Clinical significance of platelet reactivity during prasugrel therapy in patients with acute myocardial infarction

Abstract Background Although some studies have examined platelet reactivity (PR) during prasugrel treatment, little is known about PR during the early treatment period and its clinical significance in Japan. Methods We investigated the early and medium-term efficacy and safety of prasugrel in patients with acute myocardial infarction (AMI) undergoing primary percutaneous coronary intervention (PCI). Seventy-eight patients were enrolled and PR was measured (in P2Y 12 reaction units; PRU) by the VerifyNow P2Y 12 assay (Accumetrics, San Diego, CA, USA). Results In 44 patients, serial measurement revealed that PR was significantly higher at 2 h after administration of the 20-mg loading dose of prasugrel than on the morning of the second day at 17.6 ± 6.6 h after administration (191.6 ± 75.5 vs. 138.5 ± 68.9 PRU).
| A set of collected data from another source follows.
(* ===== verification/Json.v ===== *)
(** * JSON documents and numbers in text

    The [serde_json::Value] the data sets are held in, with the accessors the
    snapshot builder calls on it, and the standard library's [str::parse] at
    [f64] and [i32].  The text of a floating-point [Number] is printed by a
    third-party crate and is an argument where it is needed. *)

From S2P Require Import Prelude F64 Text.
From stdpp Require Import pretty.

Local Open Scope Z_scope.

(** [serde_json::Number]: a [u64], a negative [i64] or a finite [f64]. *)
Inductive Number := PosInt (n : Z) | NegInt (n : Z) | Float (x : f64).

(** [serde_json::Value]; the entries of an object in the order of the map. *)
#[warnings="-register-all"]
Inductive Value :=
| JNull
| JBool (b : bool)
| JNumber (n : Number)
| JString (s : string)
| JArray (items : list Value)
| JObject (map : list (string * Value)).

Definition get (key : string) (v : Value) : option Value :=
  match v with
  | JObject map => snd <$> (snd <$> list_find (fun kv => kv.1 = key) map)
  | _ => None
  end.
Definition as_str (v : Value) : option string := match v with JString s => Some s | _ => None end.
(** [as_object]: the value itself, known to be an object. *)
Definition as_object (v : Value) : option Value := match v with JObject _ => Some v | _ => None end.
Definition is_empty_object (v : Value) : bool := match v with JObject [] => true | _ => false end.
(** [Value::pointer] for a path of object keys. *)
Definition pointer (path : list string) (v : Value) : option Value :=
  foldl (fun acc key => acc ≫= get key) (Some v) path.

(** [Number::as_f64] and [Number::as_i64]. *)
Definition as_f64 (n : Number) : option f64 :=
  match n with PosInt z | NegInt z => Some (f64_of_Z z) | Float x => Some x end.
Definition as_i64 (n : Number) : option Z :=
  match n with
  | PosInt z => if z <=? 2^63 - 1 then Some z else None
  | NegInt z => Some z
  | Float _ => None
  end.
(** [Number]'s [Display]. *)
Definition number_to_string (show_f64 : f64 -> string) (n : Number) : string :=
  match n with PosInt z | NegInt z => pretty z | Float x => show_f64 x end.

(** [text.map(str::trim).filter(|t| !t.is_empty())]. *)
Definition nonempty (s : string) : option string := if decide (s = EmptyString) then None else Some s.
Definition trimmed_text (v : option Value) : option string :=
  (v ≫= as_str) ≫= fun s => nonempty (trim s).

(** ** [str::parse::<f64>] *)

Definition digit_of (c : ascii) : option Z :=
  let n := Z.of_nat (nat_of_ascii c) in
  if (48 <=? n) && (n <=? 57) then Some (n - 48) else None.

Fixpoint take_digits (l : list ascii) : list Z * list ascii :=
  match l with
  | [] => ([], [])
  | c :: r =>
      match digit_of c with
      | Some d => let '(ds, rest) := take_digits r in (d :: ds, rest)
      | None => ([], l)
      end
  end.

Definition digits_value (ds : list Z) : Z := foldl (fun n d => 10 * n + d) 0 ds.

(** The exponent stops growing at 2^16, far beyond any finite value. *)
Definition exponent_value (ds : list Z) : Z :=
  foldl (fun n d => if n <? 65536 then 10 * n + d else n) 0 ds.

Definition split_sign (l : list ascii) : bool * list ascii :=
  match l with
  | c :: r => if (c =? "-")%char then (true, r) else if (c =? "+")%char then (false, r) else (false, l)
  | [] => (false, [])
  end.

(** What follows the digits: nothing, or an exponent and nothing else. *)
Definition parse_exponent (l : list ascii) : option Z :=
  match l with
  | [] => Some 0
  | c :: r =>
      if (upper_byte c =? "E")%char then
        let '(negative, r) := split_sign r in
        match take_digits r with
        | ((_ :: _) as ds, []) => Some (if negative : bool then - exponent_value ds else exponent_value ds)
        | _ => None
        end
      else None
  end.

(** The mantissa and the power of ten of a decimal numeral. *)
Definition parse_decimal (l : list ascii) : option (Z * Z) :=
  let '(int, l) := take_digits l in
  let '(frac, l) := match l with c :: r => if (c =? ".")%char then take_digits r else ([], l) | [] => ([], []) end in
  match int ++ frac with
  | [] => None
  | ds => e ← parse_exponent l; Some (digits_value ds, e - Z.of_nat (length frac))
  end.

(** The binary64 nearest to [m * 10^e]. *)
Definition f64_of_decimal (negative : bool) (m e : Z) : f64 :=
  match m with
  | Zpos p => f64_div (S754_finite negative (p * Z.to_pos (10 ^ Z.max e 0)) 0)
                      (S754_finite false (Z.to_pos (10 ^ Z.max (- e) 0)) 0)
  | _ => S754_zero negative
  end.

Definition parse_inf_nan (negative : bool) (l : list ascii) : option f64 :=
  let word := of_bytes (upper_byte <$> l) in
  if decide (word = "NAN"%string) then Some f64_nan
  else if decide (word = "INF"%string \/ word = "INFINITY"%string) then Some (S754_infinity negative)
  else None.

Definition parse_f64 (s : string) : option f64 :=
  let '(negative, l) := split_sign (bytes s) in
  match l with
  | [] => None
  | _ => match parse_decimal l with
         | Some (m, e) => Some (f64_of_decimal negative m e)
         | None => parse_inf_nan negative l
         end
  end.

(** [str::parse::<i32>]: an optional sign and digits, out of range is an error. *)
Definition parse_i32 (s : string) : option Z :=
  let '(negative, l) := split_sign (bytes s) in
  match take_digits l with
  | ((_ :: _) as ds, []) =>
      let n := if negative : bool then - digits_value ds else digits_value ds in
      if (I32_MIN <=? n) && (n <=? I32_MAX) then Some n else None
  | _ => None
  end.

Lemma parse_f64_examples :
  parse_f64 "1.5e1" = Some (f64_of_Z 15) /\ parse_f64 ".5" = Some (f64_of_ratio 1 2) /\ parse_f64 "." = None
  /\ parse_f64 "-Infinity" = Some (S754_infinity true) /\ parse_f64 "1e" = None /\ parse_f64 "" = None
  /\ parse_f64 "-0" = Some f64_neg_zero /\ parse_f64 "33.333" = Some (f64_of_ratio 33333 1000)
  /\ parse_f64 "1e400" = Some f64_inf /\ parse_f64 "+7." = Some (f64_of_Z 7).
Proof. by vm_compute. Qed.

Lemma parse_i32_examples :
  parse_i32 "2024" = Some 2024 /\ parse_i32 "-7" = Some (-7) /\ parse_i32 "2147483648" = None /\ parse_i32 "-" = None.
Proof. by vm_compute. Qed.

Lemma trimmed_text_spec v s : trimmed_text v = Some s -> s <> EmptyString /\ trim s = s.
Proof.
  unfold trimmed_text. destruct (v ≫= as_str) as [t|]; [|done]. cbn. unfold nonempty.
  case_decide; [done|]. intros [= <-]. split; [done|apply trim_idem].
Qed.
During the 8-month follow-up period, bleeding events occurred in 18 patients (23.1%) (GUSTO minor: 15 patients). Multivariate regression analysis identified oral anticoagulant use as a significant predictor of bleeding events during admission [odds ratio (OR): 4.214, 95% confidence interval (CI): 1.005–17.669, p  = 0.049]. Administration of prasugrel via a nasogastric tube was a significant predictor of high on-treatment platelet reactivity (HTPR) (PRU ≥ 230) (OR: 43.100, 95% CI: 4.517–411.251, p  = 0.001). In addition, HTPR was a significant predictor of major adverse cardiac events (cardiovascular death, non-fatal myocardial infarction, stent thrombosis, stroke, and sustained ventricular tachycardia) during the 8-month follow-up period (OR: 4.911, 95% CI: 1.164–20.722, p  = 0.030). Conclusions It is feasible to treat AMI patients with prasugrel. HTPR is a significant independent risk factor for adverse events in AMI patients receiving prasugrel after primary PCI.